Lemma zip_fields_untouched f r d (k : string) :
  (forall j, f !! j <> Some k) ->
  foldl (fun d kv => <[Some kv.1 := Field kv.2]> d) d (zip f r) !! Some k
  = d !! Some k.
Proof.
  revert r d. induction f as [|a f IH]; intros [|b r] d H; try reflexivity.
  simpl. rewrite IH.
  - apply lookup_insert_ne. intros [= ->]. now apply (H 0).
  - intros j. apply (H (S j)).
Qed.

Lemma zip_fields_last f r d (i : nat) (k v : string) :
  f !! i = Some k -> r !! i = Some v ->
  (forall j, i < j -> f !! j <> Some k) ->
  foldl (fun d kv => <[Some kv.1 := Field kv.2]> d) d (zip f r) !! Some k
  = Some (Field v).
Proof.
  revert r d i. induction f as [|a f IH]; intros [|b r] d [|i] Hf Hr Hlast;
    try discriminate; simpl in *.
  - injection Hf as ->. injection Hr as ->.
    rewrite zip_fields_untouched.
    + apply lookup_insert_eq.
    + intros j. apply (Hlast (S j)). lia.
  - apply (IH r _ i Hf Hr). intros j Hj. apply (Hlast (S j)). lia.
Qed.

Lemma zip_fields_is_Some f r d (k : string) :
  is_Some (foldl (fun d kv => <[Some kv.1 := Field kv.2]> d) d (zip f r)
           !! Some k)
  <-> is_Some (d !! Some k) \/ exists i, i < length r /\ f !! i = Some k.
Proof.
  revert r d. induction f as [|a f IH]; intros [|b r] d; simpl.
  - split; [auto | intros [H | (i & _ & H)]; [exact H | discriminate]].
  - split; [auto | intros [H | (i & _ & H)]; [exact H | discriminate]].
  - split; [auto | intros [H | (i & Hi & _)]; [exact H | lia]].
  - rewrite IH, lookup_insert_is_Some. split.
    + intros [[[= ->] | [_ H]] | (i & Hi & H)].
      * right. exists 0. split; [lia | reflexivity].
      * now left.
      * right. exists (S i). split; [lia | exact H].
    + intros [H | ([|i] & Hi & H)].
      * left. destruct (decide (a = k)) as [-> | Hne]; [now left|].
        right. split; [congruence | exact H].
      * injection H as ->. left. now left.
      * right. exists i. split; [lia | exact H].
Qed.

Lemma restval_in (ks : list string) d (k : string) :
  k ∈ ks ->
  foldl (fun d key => <[Some key := Restval]> d) d ks !! Some k
  = Some Restval.
Proof.
  revert d. induction ks as [|a ks IH]; intros d Hk.
  - now apply elem_of_nil in Hk.
  - simpl. destruct (decide (k ∈ ks)) as [Hin | Hout]; [now apply IH|].
    apply elem_of_cons in Hk as [-> | Hk]; [|contradiction].
    clear IH. revert d. induction ks as [|b ks IH]; intros d; simpl.
    + apply lookup_insert_eq.
    + rewrite not_elem_of_cons in Hout. destruct Hout as [Hne Hout].
      rewrite insert_insert_ne by congruence. now apply IH.
Qed.

Lemma restval_out (ks : list string) d (key : option string) :
  (forall k, key = Some k -> k ∉ ks) ->
  foldl (fun d key => <[Some key := Restval]> d) d ks !! key = d !! key.
Proof.
  revert d. induction ks as [|a ks IH]; intros d H; [reflexivity|].
  simpl. rewrite IH.
  - apply lookup_insert_ne. intros <-. apply (H a eq_refl), list_elem_of_here.
  - intros k Hk Hin. apply (H k Hk). now apply list_elem_of_further.
Qed.

(** The columns of a row are the field names, whatever the length of the
    record. *)
Lemma dict_row_columns f r (k : string) :
  is_Some (dict_row f r !! Some k) <-> k ∈ f.
Proof.
  unfold dict_row, dict_zip.
  destruct (Nat.ltb_spec (length f) (length r)) as [Hlong|Hle].
  - rewrite lookup_insert_ne by discriminate.
    rewrite zip_fields_is_Some, lookup_empty, list_elem_of_lookup.
    split.
    + intros [[? [=]] | (i & _ & H)]. eauto.
    + intros [i H]. right. exists i. split; [|exact H].
      apply lookup_lt_Some in H. lia.
  - destruct (Nat.ltb_spec (length r) (length f)) as [Hshort|Hge].
    + destruct (decide (k ∈ drop (length r) f)) as [Hin | Hout].
      * rewrite restval_in by exact Hin. split; [|eauto].
        intros _. apply list_elem_of_lookup in Hin as [i Hi].
        rewrite lookup_drop in Hi. eapply list_elem_of_lookup_2, Hi.
      * rewrite restval_out by (intros ? [= <-]; exact Hout).
        rewrite zip_fields_is_Some, lookup_empty, list_elem_of_lookup.
        split.
        -- intros [[? [=]] | (i & _ & H)]. eauto.
        -- intros [i H]. right. exists i. split; [|exact H].
           destruct (Nat.lt_ge_cases i (length r)) as [|Hi]; [assumption|].
           exfalso. apply Hout. apply list_elem_of_lookup.
           exists (i - length r). rewrite lookup_drop.
           now replace (length r + (i - length r)) with i by lia.
    + rewrite zip_fields_is_Some, lookup_empty, list_elem_of_lookup.
      split.
      * intros [[? [=]] | (i & _ & H)]. eauto.
      * intros [i H]. right. exists i. split; [|exact H].
        apply lookup_lt_Some in H. lia.
Qed.

(** The value of a column: the field at the place of the last field name
    equal to it. *)
Lemma dict_row_field f r (i : nat) (k v : string) :
  f !! i = Some k -> r !! i = Some v ->
  (forall j, i < j -> f !! j <> Some k) ->
  dict_row f r !! Some k = Some (Field v).
Proof.
  intros Hf Hr Hlast. unfold dict_row, dict_zip.
  destruct (Nat.ltb_spec (length f) (length r)) as [Hlong|Hle].
  - rewrite lookup_insert_ne by discriminate.
    now apply (zip_fields_last f r ∅ i).
  - destruct (Nat.ltb_spec (length r) (length f)) as [Hshort|Hge].
    + rewrite restval_out.
      * now apply (zip_fields_last f r ∅ i).
      * intros k' [= <-] Hin. apply list_elem_of_lookup in Hin as [j Hj].
        rewrite lookup_drop in Hj. apply (Hlast (length r + j)); [|exact Hj].
        apply lookup_lt_Some in Hr. lia.
    + now apply (zip_fields_last f r ∅ i).
Qed.

Lemma dict_row_restkey f r :
  dict_row f r !! None
  = if Nat.ltb (length f) (length r) then Some (Rest (drop (length f) r))
    else None.
Proof.
  unfold dict_row, dict_zip.
  destruct (Nat.ltb (length f) (length r)).
  - apply lookup_insert_eq.
  - destruct (Nat.ltb (length r) (length f)).
    + rewrite restval_out by discriminate. now rewrite zip_fields_None.
    + now rewrite zip_fields_None.
Qed.

Lemma dict_row_restval f r (i : nat) (k : string) :
  f !! i = Some k -> length r <= i ->
  dict_row f r !! Some k = Some Restval.
Proof.
  intros Hf Hi. unfold dict_row.
  destruct (Nat.ltb_spec (length f) (length r)) as [Hlong|Hle].
  - apply lookup_lt_Some in Hf. lia.
  - destruct (Nat.ltb_spec (length r) (length f)) as [Hshort|Hge].
    + apply restval_in, list_elem_of_lookup. exists (i - length r).
      rewrite lookup_drop.
      now replace (length r + (i - length r)) with i by lia.
    + apply lookup_lt_Some in Hf. lia.
Qed.

(** The [n]-th row of [read_csv] is built from the [n]-th record that is
    not blank. *)
Lemma read_csv_row (hdr : list string) (recs : list (list string))
    (rows : list (gmap (option string) cell)) (n : nat) d :
  read_csv (hdr :: recs) = Some rows ->
  rows !! n = Some d ->
  exists rec,
    filter (fun row => row <> []) recs !! n = Some rec /\
    rec <> [] /\ rec ∈ recs /\
    d = dict_row (strip <$> hdr) rec.
Proof.
  intros [= <-]. rewrite list_lookup_fmap.
  destruct (filter (fun row => row <> []) recs !! n) as [rec|] eqn:E;
    [|discriminate].
  intros [= <-]. exists rec. split; [reflexivity|].
  apply list_elem_of_lookup_2, list_elem_of_filter in E as [Hne Hin]. auto.
Qed.

End DictReader.
(** With twice the length of the text as fuel, the parser never lacks
    fuel. *)
Lemma parse_fuel_suffices fuel :
  (forall s, 2 * List.length s + 1 <= fuel -> parseValue fuel s <> OutOfFuel)
  /\ (forall s, 2 * List.length s + 2 <= fuel ->
                parseElements fuel s <> OutOfFuel)
  /\ (forall acc s, 2 * List.length s + 2 <= fuel ->
                    parseMembers fuel acc s <> OutOfFuel).
Proof.
  induction fuel as [|fuel (IHv & IHe & IHm)].
  - repeat split; intros; lia.
  - repeat split.
    + intros s Hf. rewrite parseValue_S.
      destruct (skipWs s) as [|c r] eqn:Es; [discriminate|].
      apply skipWs_cons_length in Es.
      destruct (N.eqb c cuLBrace).
      { destruct (skipWs r) as [|d r'] eqn:Er; [discriminate|].
        destruct (N.eqb d cuRBrace); [discriminate|]. apply IHm. lia. }
      destruct (N.eqb c cuLBracket).
      { destruct (skipWs r) as [|d r'] eqn:Er; [discriminate|].
        destruct (N.eqb d cuRBracket); [discriminate|].
        assert (E : parseElements fuel r <> OutOfFuel) by (apply IHe; lia).
        destruct (parseElements fuel r); congruence. }
      destruct (N.eqb c cuQuote).
      { destruct (parseChars r) as [[? ?]|]; discriminate. }
      destruct (startsWith (js "true") (c :: r)); [discriminate|].
      destruct (startsWith (js "false") (c :: r)); [discriminate|].
      destruct (startsWith (js "null") (c :: r)); [discriminate|].
      destruct (parseNumber (c :: r)) as [[? ?]|]; discriminate.
    + intros s Hf. rewrite parseElements_S.
      assert (Ev : parseValue fuel s <> OutOfFuel) by (apply IHv; lia).
      destruct (parseValue fuel s) as [v r| |] eqn:E; try congruence.
      apply (proj1 (parse_consumes fuel)) in E.
      destruct (skipWs r) as [|c r'] eqn:Er; [discriminate|].
      apply skipWs_cons_length in Er.
      destruct (N.eqb c cuComma).
      * assert (Ee : parseElements fuel r' <> OutOfFuel) by (apply IHe; lia).
        destruct (parseElements fuel r'); congruence.
      * destruct (N.eqb c cuRBracket); discriminate.
    + intros acc s Hf. rewrite parseMembers_S.
      destruct (skipWs s) as [|q r] eqn:Es; [discriminate|].
      apply skipWs_cons_length in Es.
      destruct (N.eqb q cuQuote); [|discriminate].
      destruct (parseChars r) as [[key r1]|] eqn:Ek; [|discriminate].
      apply parseChars_length in Ek.
      destruct (skipWs r1) as [|c r2] eqn:E1; [discriminate|].
      apply skipWs_cons_length in E1.
      destruct (N.eqb c cuColon); [|discriminate].
      assert (Ev : parseValue fuel r2 <> OutOfFuel) by (apply IHv; lia).
      destruct (parseValue fuel r2) as [v r3| |] eqn:E; try congruence.
      apply (proj1 (parse_consumes fuel)) in E.
      destruct (skipWs r3) as [|d r4] eqn:E3; [discriminate|].
      apply skipWs_cons_length in E3.
      destruct (N.eqb d cuComma).
      * apply IHm. lia.
      * destruct (N.eqb d cuRBrace); discriminate.
Qed.

(** [JSON_parse] never fails for lack of fuel. *)
Lemma parseValue_total text : parseValue (parseFuel text) text <> OutOfFuel.
Proof. apply parse_fuel_suffices. unfold parseFuel. lia. Qed.

(** A result found with some fuel is the result [JSON_parse] finds. *)
Lemma parseValue_enough f s v rest :
  parseValue f s = Ok v rest -> parseValue (parseFuel s) s = Ok v rest.
Proof.
  intros H. destruct (Nat.le_ge_cases f (parseFuel s)) as [L|L].
  - rewrite (parseValue_fuel_le _ _ _ L); [exact H|]. now rewrite H.
  - rewrite <- H. symmetry. apply parseValue_fuel_le; trivial.
    apply parseValue_total.
Qed.

(** *** Property order *)

Lemma jsstring_eqb_eq a b : jsstring_eqb a b = true <-> a = b.
Proof.
  unfold jsstring_eqb. destruct (list_eq_dec N.eq_dec a b); split; congruence.
Qed.

Lemma jsstring_eqb_sym a b : jsstring_eqb a b = jsstring_eqb b a.
Proof.
  unfold jsstring_eqb.
  destruct (list_eq_dec N.eq_dec a b), (list_eq_dec N.eq_dec b a); congruence.
Qed.

Lemma orderedKeys_app_l a b : orderedKeys (a ++ b) = true -> orderedKeys a = true.
Proof.
  induction a as [|k a IH]; trivial. cbn [app orderedKeys].
  intros H. apply andb_true_iff in H as [H Hrest].
  apply andb_true_iff in H as [Hdup Hidx].
  rewrite (IH Hrest), andb_true_r. apply andb_true_iff. split.
  - rewrite existsb_app in Hdup. apply negb_true_iff in Hdup.
    apply orb_false_iff in Hdup as [Hdup _]. now rewrite Hdup.
  - destruct (arrayIndex k); rewrite forallb_app in Hidx;
      now apply andb_true_iff in Hidx as [Hidx _].
Qed.

Lemma ordered_last_is_new acc k :
  orderedKeys (map fst acc ++ [k]) = true -> hasKey k acc = false.
Proof.
  induction acc as [|[k0 v0] acc IH]; trivial. cbn [map fst app orderedKeys hasKey].
  intros H. apply andb_true_iff in H as [H Hrest].
  apply andb_true_iff in H as [Hdup _].
  rewrite (IH Hrest), orb_false_r.
  rewrite existsb_app in Hdup. apply negb_true_iff in Hdup.
  apply orb_false_iff in Hdup as [_ Hdup]. cbn in Hdup.
  rewrite orb_false_r in Hdup. now rewrite jsstring_eqb_sym.
Qed.

Lemma ordered_last_index acc k v i :
  orderedKeys (map fst acc ++ [k]) = true -> arrayIndex k = Some i ->
  insertIndex i k v acc = acc ++ [(k, v)].
Proof.
  intros H Hk. induction acc as [|[k0 v0] acc IH]; trivial.
  cbn [map fst app orderedKeys] in H.
  apply andb_true_iff in H as [H Hrest].
  apply andb_true_iff in H as [_ Hidx].
  cbn [insertIndex app]. rewrite (IH Hrest).
  destruct (arrayIndex k0) as [j|]; rewrite forallb_app in Hidx;
    apply andb_true_iff in Hidx as [_ Hidx]; cbn in Hidx; rewrite Hk in Hidx.
  - rewrite andb_true_r in Hidx. now rewrite Hidx.
  - discriminate.
Qed.

(** A key that [Object.keys] lists last was created last. *)
Lemma setProp_last acc k v :
  orderedKeys (map fst acc ++ [k]) = true -> setProp k v acc = acc ++ [(k, v)].
Proof.
  intros H. unfold setProp. rewrite (ordered_last_is_new _ _ H).
  destruct (arrayIndex k) as [i|] eqn:E; trivial.
  now apply ordered_last_index.
Qed.

(** *** White space and brackets *)

Lemma skipWs_app ws t :
  allSpace ws = true -> headIs isJsonSpace t = false -> skipWs (ws ++ t) = t.
Proof. intros. now apply dropWhile_app. Qed.

Lemma skipWs_none t : headIs isJsonSpace t = false -> skipWs t = t.
Proof. intros. now apply dropWhile_none. Qed.

Lemma lineBreak_space gap indent :
  allSpace indent = true -> allSpace (lineBreak gap indent) = true.
Proof. intros H. unfold lineBreak. now destruct (isEmpty gap). Qed.

Lemma allSpace_app a b :
  allSpace a = true -> allSpace b = true -> allSpace (a ++ b) = true.
Proof. unfold allSpace. intros Ha Hb. now rewrite forallb_app, Ha, Hb. Qed.

Lemma endsNumber_after_space ws c rest :
  allSpace ws = true -> endsNumber [c] = true -> endsNumber (ws ++ c :: rest) = true.
Proof.
  intros Hws Hc. destruct ws as [|w ws]; [exact Hc|].
  cbn in Hws. apply andb_true_iff in Hws as [Hw _].
  unfold endsNumber. cbn [app headIs]. apply negb_true_iff.
  unfold isJsonSpace in Hw. clear - Hw. cu_unfold.
  unfold cuDot, cuLowerE, cuUpperE. bool_to_prop_in Hw. bool_to_prop. lia.
Qed.

Lemma join_sequence closing before after texts rest :
  texts <> [] ->
  before ++ join (cuComma :: before) texts ++ after ++ [closing] ++ rest
  = sequenceText closing before after texts rest.
Proof.
  induction texts as [|text more IH]; [congruence|]. intros _.
  destruct more as [|text2 more].
  - reflexivity.
  - change (sequenceText closing before after (text :: text2 :: more) rest)
      with (before ++ text
            ++ cuComma :: sequenceText closing before after (text2 :: more) rest).
    change (join (cuComma :: before) (text :: text2 :: more))
      with (text ++ (cuComma :: before) ++ join (cuComma :: before) (text2 :: more)).
    rewrite <- (IH ltac:(discriminate)).
    rewrite <- !app_assoc. reflexivity.
Qed.

Lemma wrapPartial_sequence opening closing gap stepback indent text more rest :
  wrapPartial opening closing gap stepback indent (text :: more) ++ rest
  = opening :: sequenceText closing (lineBreak gap indent) (lineBreak gap stepback)
                 (text :: more) rest.
Proof.
  rewrite <- join_sequence by discriminate.
  unfold wrapPartial, lineBreak. destruct (isEmpty gap).
  - cbn [app]. repeat (rewrite <- app_assoc; cbn [app]). reflexivity.
  - cbn [app]. repeat (rewrite <- app_assoc; cbn [app]). reflexivity.
Qed.

(** *** Values *)

Lemma jsval_induction (P : jsval -> Prop) :
  P VUndefined -> P VNull -> (forall b, P (VBool b)) ->
  (forall x, P (VNumber x)) -> (forall s, P (VString s)) ->
  (forall items, Forall P items -> P (VArray items)) ->
  (forall props, Forall (fun kv => P (snd kv)) props -> P (VObject props)) ->
  forall v, P v.
Proof.
  intros Hu Hn Hb Hx Hs Ha Ho. fix IH 1.
  intros [| |b|x|s|items|props].
  - exact Hu.
  - exact Hn.
  - apply Hb.
  - apply Hx.
  - apply Hs.
  - apply Ha. induction items as [|v items IHl]; constructor;
      [apply IH|exact IHl].
  - apply Ho. induction props as [|[k v] props IHl]; constructor;
      [apply IH|exact IHl].
Qed.

Lemma parseValue_lift f g s v rest :
  parseValue f s = Ok v rest -> f <= g -> parseValue g s = Ok v rest.
Proof.
  intros H L. rewrite (parseValue_fuel_le _ _ _ L); [exact H|]. now rewrite H.
Qed.

Lemma parseElements_lift f g s vs rest :
  parseElements f s = Ok vs rest -> f <= g -> parseElements g s = Ok vs rest.
Proof.
  intros H L. rewrite (parseElements_fuel_le _ _ _ L); [exact H|]. now rewrite H.
Qed.

Lemma parseMembers_lift f g acc s v rest :
  parseMembers f acc s = Ok v rest -> f <= g -> parseMembers g acc s = Ok v rest.
Proof.
  intros H L. rewrite (parseMembers_fuel_le _ _ _ _ L); [exact H|]. now rewrite H.
Qed.

Lemma parseElements_sequence gap indent items :
  items <> [] ->
  Forall (readsBack gap indent) items ->
  forall before after rest,
    allSpace before = true -> allSpace after = true ->
    exists fuel,
      parseElements fuel
        (sequenceText cuRBracket before after (map (textOf gap indent) items) rest)
      = Ok items rest.
Proof.
  induction items as [|v items IH]; [congruence|].
  intros _ Hall before after rest Hb Ha.
  inversion Hall as [|? ? Hv Hrest]; subst.
  destruct items as [|v2 items].
  - cbn [map sequenceText].
    destruct (Hv before (after ++ cuRBracket :: rest) Hb) as [f Hf].
    { now apply endsNumber_after_space. }
    exists (S f). rewrite parseElements_S, Hf.
    rewrite (skipWs_app _ _ Ha) by reflexivity.
    reflexivity.
  - change (sequenceText cuRBracket before after
              (map (textOf gap indent) (v :: v2 :: items)) rest)
      with (before ++ textOf gap indent v
            ++ cuComma :: sequenceText cuRBracket before after
                            (map (textOf gap indent) (v2 :: items)) rest).
    destruct (IH ltac:(discriminate) Hrest before after rest Hb Ha) as [f2 Hf2].
    destruct (Hv before
                (cuComma :: sequenceText cuRBracket before after
                              (map (textOf gap indent) (v2 :: items)) rest)
                Hb eq_refl) as [f1 Hf1].
    exists (S (Nat.max f1 f2)). rewrite parseElements_S.
    rewrite (parseValue_lift _ _ _ _ _ Hf1) by lia.
    rewrite skipWs_none by reflexivity.
    change (N.eqb cuComma cuComma) with true. cbv iota.
    rewrite (parseElements_lift _ _ _ _ _ Hf2) by lia. reflexivity.
Qed.

Lemma memberText_app gap indent k v tail :
  memberText gap indent (k, v) ++ tail
  = cuQuote :: quoteChars k
    ++ cuQuote :: cuColon
       :: (if isEmpty gap then [] else js " ") ++ textOf gap indent v ++ tail.
Proof.
  unfold memberText, QuoteJSONString. cbn [fst snd app].
  repeat (rewrite <- app_assoc; cbn [app]). reflexivity.
Qed.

Problem to solve
Using the entries above, return exactly the lines from the line with "unfold cuDot, cuLowerE, cuUpperE." to the line with "rewrite <- (IH ltac:(discriminate)).", counting both of those lines.

Answer section
  unfold cuDot, cuLowerE, cuUpperE. bool_to_prop_in Hw. bool_to_prop. lia.
Qed.

Lemma join_sequence closing before after texts rest :
  texts <> [] ->
  before ++ join (cuComma :: before) texts ++ after ++ [closing] ++ rest
  = sequenceText closing before after texts rest.
Proof.
  induction texts as [|text more IH]; [congruence|]. intros _.
  destruct more as [|text2 more].
  - reflexivity.
  - change (sequenceText closing before after (text :: text2 :: more) rest)
      with (before ++ text
            ++ cuComma :: sequenceText closing before after (text2 :: more) rest).
    change (join (cuComma :: before) (text :: text2 :: more))
      with (text ++ (cuComma :: before) ++ join (cuComma :: before) (text2 :: more)).
    rewrite <- (IH ltac:(discriminate)).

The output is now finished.